In an interview with The Varsity on June 1, he recalled his student days, when that was not so. “When I was a grad student at Oxford, I never had a car. I had a bike. I went everywhere on a bike,” he said. “I wasn’t in a tie all the time, but I was in a jacket often.”

Now, “I wish I could bike to work,” he added. “I basically just do some recreational biking.”

The last time Naylor was able to regularly commute on a bike was in the 90s, when he headed up the Institute for Clinical Evaluative Sciences (ICES), at Sunnybrook Hospital. His commute from the Don Mills area used to cut through scenic Edward’s Gardens. These days came to an end in 1999, however, when he was appointed dean of the Faculty of Medicine and vice-provost. “Unfortunately, my attire had to improve,” he deadpanned.
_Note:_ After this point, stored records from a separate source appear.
(* ===== verification/BadappleInv.v ===== *)
(** Drawing only the cells that changed shows the whole frame, and the sound
    keeps time. *)
From stdpp Require Import base tactics list gmap strings.
From Stdlib Require Import ZArith Lia.
From S2P Require Import Prelude Badapple.

(** * Painting *)

(** [m] gives the words of [b] a colour and changes nothing else. *)
Definition paints (pitch color : Z) (b : Z → bool) (m : M screen unit) : Prop :=
  ∀ s, frameBufferPitch s = pitch →
    ∃ w, m s = Ok (tt, set_words s w) ∧ ∀ j, w j = if b j then color else words_ s j.

Lemma paints_plot pitch x y color :
  paints pitch color (λ j, j =? pixel_index pitch x y) (plot x y color).
Proof. intros s <-. eexists. split; [reflexivity|]. done. Qed.

Lemma paints_bind {A} pitch color b (m : M screen A) (a : A) f :
  (∀ s, m s = Ok (a, s)) → paints pitch color b (f a) → paints pitch color b (bind m f).
Proof. intros Hm Hf s Hs. rewrite (bind_ok _ _ _ _ _ (Hm s)). by apply Hf. Qed.

Lemma paints_upto pitch color n i (b : Z → Z → bool) body :
  (∀ k, i <= k < i + Z.of_nat n → paints pitch color (b k) (body k)) →
  paints pitch color (λ j, existsb (λ k, b k j) (seqZ i (Z.of_nat n))) (upto n i body).
Proof.
  revert i. induction n as [|n IH]; intros i Hb s Hs.
  { exists (words_ s). split; [by destruct s|]. intros j. done. }
  destruct (Hb i ltac:(lia) s Hs) as (w1 & E1 & H1). cbn [upto]. rewrite (bind_ok _ _ _ _ _ E1).
  destruct (IH (i + 1) ltac:(intros k Hk; apply Hb; lia) (set_words s w1) Hs) as (w2 & E2 & H2).
  exists w2. split; [done|]. intros j. rewrite H2. cbn [words_ set_words]. rewrite H1.
  rewrite (seqZ_cons i) by lia. cbn [existsb]. replace (Z.pred (Z.of_nat (S n))) with (Z.of_nat n) by lia.
  replace (Z.succ i) with (i + 1) by lia. destruct (existsb _ _); [by rewrite orb_true_r|]. by rewrite orb_false_r.
Qed.

Lemma paints_times pitch color n (b : Z → Z → bool) body :
  0 <= n → (∀ k, 0 <= k < n → paints pitch color (b k) (body k)) →
  paints pitch color (λ j, existsb (λ k, b k j) (seqZ 0 n)) (upto (Z.to_nat n) 0 body).
Proof.
  intros Hn Hb. pose proof (paints_upto pitch color (Z.to_nat n) 0 b body) as H. rewrite Z2Nat.id in H by done.
  apply H. intros k Hk. apply Hb. lia.
Qed.

Lemma int_ok {S} n (s : S) : - 2 ^ 31 <= n < 2 ^ 31 → int n s = Ok (n, s).
Proof. intros H. by apply checked_ok. Qed.

(** * Frames *)

(** Where a frame of [w] by [h] cells is drawn, and that the screen has room for it. *)
Record geometry (pitch w h sX sY scale : Z) : Prop := {
  g_w : 0 < w; g_h : 0 < h; g_scale : 0 < scale; g_sX : 0 <= sX; g_sY : 0 <= sY;
  g_row : sX + w * scale <= Z.shiftr pitch 2;
  g_words : (sY + h * scale) * Z.shiftr pitch 2 <= 2 ^ 32;
  g_right : sX + w * scale < 2 ^ 31;
  g_bottom : sY + h * scale < 2 ^ 31;
  g_cells : w * h < 2 ^ 31
}.

Section frame.
Context (pitch w h sX sY scale : Z) (G : geometry pitch w h sX sY scale).
Set Default Proof Using "All".

(** Pixel [(dx, dy)] of cell [(cx, cy)]. *)
Definition cell_word (cx cy dx dy : Z) : Z := pixel_index pitch (sX + cx * scale + dx) (sY + cy * scale + dy).
Definition in_cell (cx cy j : Z) : bool :=
  existsb (λ dy, existsb (λ dx, j =? cell_word cx cy dx dy) (seqZ 0 scale)) (seqZ 0 scale).

Lemma in_cell_spec cx cy j :
  in_cell cx cy j = true ↔ ∃ dx dy, 0 <= dx < scale ∧ 0 <= dy < scale ∧ j = cell_word cx cy dx dy.
Proof.
  unfold in_cell. rewrite existsb_exists. split.
  - intros (dy & Hy & (dx & Hx & Hj%Z.eqb_eq)%existsb_exists). rewrite <- list_elem_of_In, elem_of_seqZ in Hx, Hy.
    exists dx, dy. split; [lia|]. split; [lia|done].
  - intros (dx & dy & Hx & Hy & ->). exists dy. rewrite <- list_elem_of_In, elem_of_seqZ. split; [lia|].
    apply existsb_exists. exists dx. rewrite <- list_elem_of_In, elem_of_seqZ. split; [lia|]. apply Z.eqb_refl.
Qed.

Lemma cell_in_range c d n : 0 <= c < n → 0 <= d < scale → 0 <= c * scale + d < n * scale.
Proof. pose proof (g_scale _ _ _ _ _ _ G). intros. nia. Qed.

(** Different cells have different words. *)
Lemma cell_word_inj cx cy dx dy cx' cy' dx' dy' :
  0 <= cx < w → 0 <= cy < h → 0 <= dx < scale → 0 <= dy < scale →
  0 <= cx' < w → 0 <= cy' < h → 0 <= dx' < scale → 0 <= dy' < scale →
  cell_word cx cy dx dy = cell_word cx' cy' dx' dy' → cx = cx' ∧ cy = cy'.
Proof.
  intros Hcx Hcy Hdx Hdy Hcx' Hcy' Hdx' Hdy'. destruct G.
  pose proof (cell_in_range cx dx w Hcx Hdx). pose proof (cell_in_range cx' dx' w Hcx' Hdx').
  pose proof (cell_in_range cy dy h Hcy Hdy). pose proof (cell_in_range cy' dy' h Hcy' Hdy').
  unfold cell_word, pixel_index. set (q := Z.shiftr pitch 2) in *.
  assert (∀ y, 0 <= y < sY + h * scale → u32 (y * q) = y * q) as Hu.
  { intros y Hy. apply Z.mod_small. nia. }
  rewrite !Hu by lia. intros E.
  destruct (Z.div_mod_unique q (sY + cy * scale + dy) (sY + cy' * scale + dy') (sX + cx * scale + dx) (sX + cx' * scale + dx')) as [E1 E2]; [left; lia|left; lia|lia|].
  destruct (Z.div_mod_unique scale cx cx' dx dx') as [? _]; [left; lia|left; lia|lia|].
  destruct (Z.div_mod_unique scale cy cy' dy dy') as [? _]; [left; lia|left; lia|lia|]. done.
Qed.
And his promotion to university president last fall hasn’t helped. Though, according to Google Earth, only 3.8 kilometres separate U of T’s presidential house, in Rosedale, and Simcoe Hall at 27 King’s College Circle, where the university’s administration is housed, Naylor explained that morning meetings make for little time to clean up after biking, and that sweat and warm weather are the main bummers.

“It’s pretty hard to put on pinstripes and hop on a bike and not look like you’ve been out in the rain or been dragged in by a dog.”

That said, the university is considering ways to make campus friendlier for bikes and pedestrians, and making it less so for cars.

“The bike lane issue has actually bubbled a bit and has been on the radar screen in campus planning,” Naylor said. But, he added, “it’s still being chewed on.”

Along with bike lanes, the university has considered a number of plans for reducing the number of cars on campus over the years, he said, on account of the growing the number of students on campus. One such plan would be closing Queen’s College Circle off to cars. But a catch-22 exists, Naylor explained, in making decisions such as that.

“Unless you have more people using public transit, or using bikes or walking, the question becomes ‘well, where do you park the cars?'” he said. “I have yet to see an instant and easy solution to that one.

“While we could try to promote a less auto-dependent culture at U of T, ultimately a lot of this is going to be a wide societal thing, where we drive less.”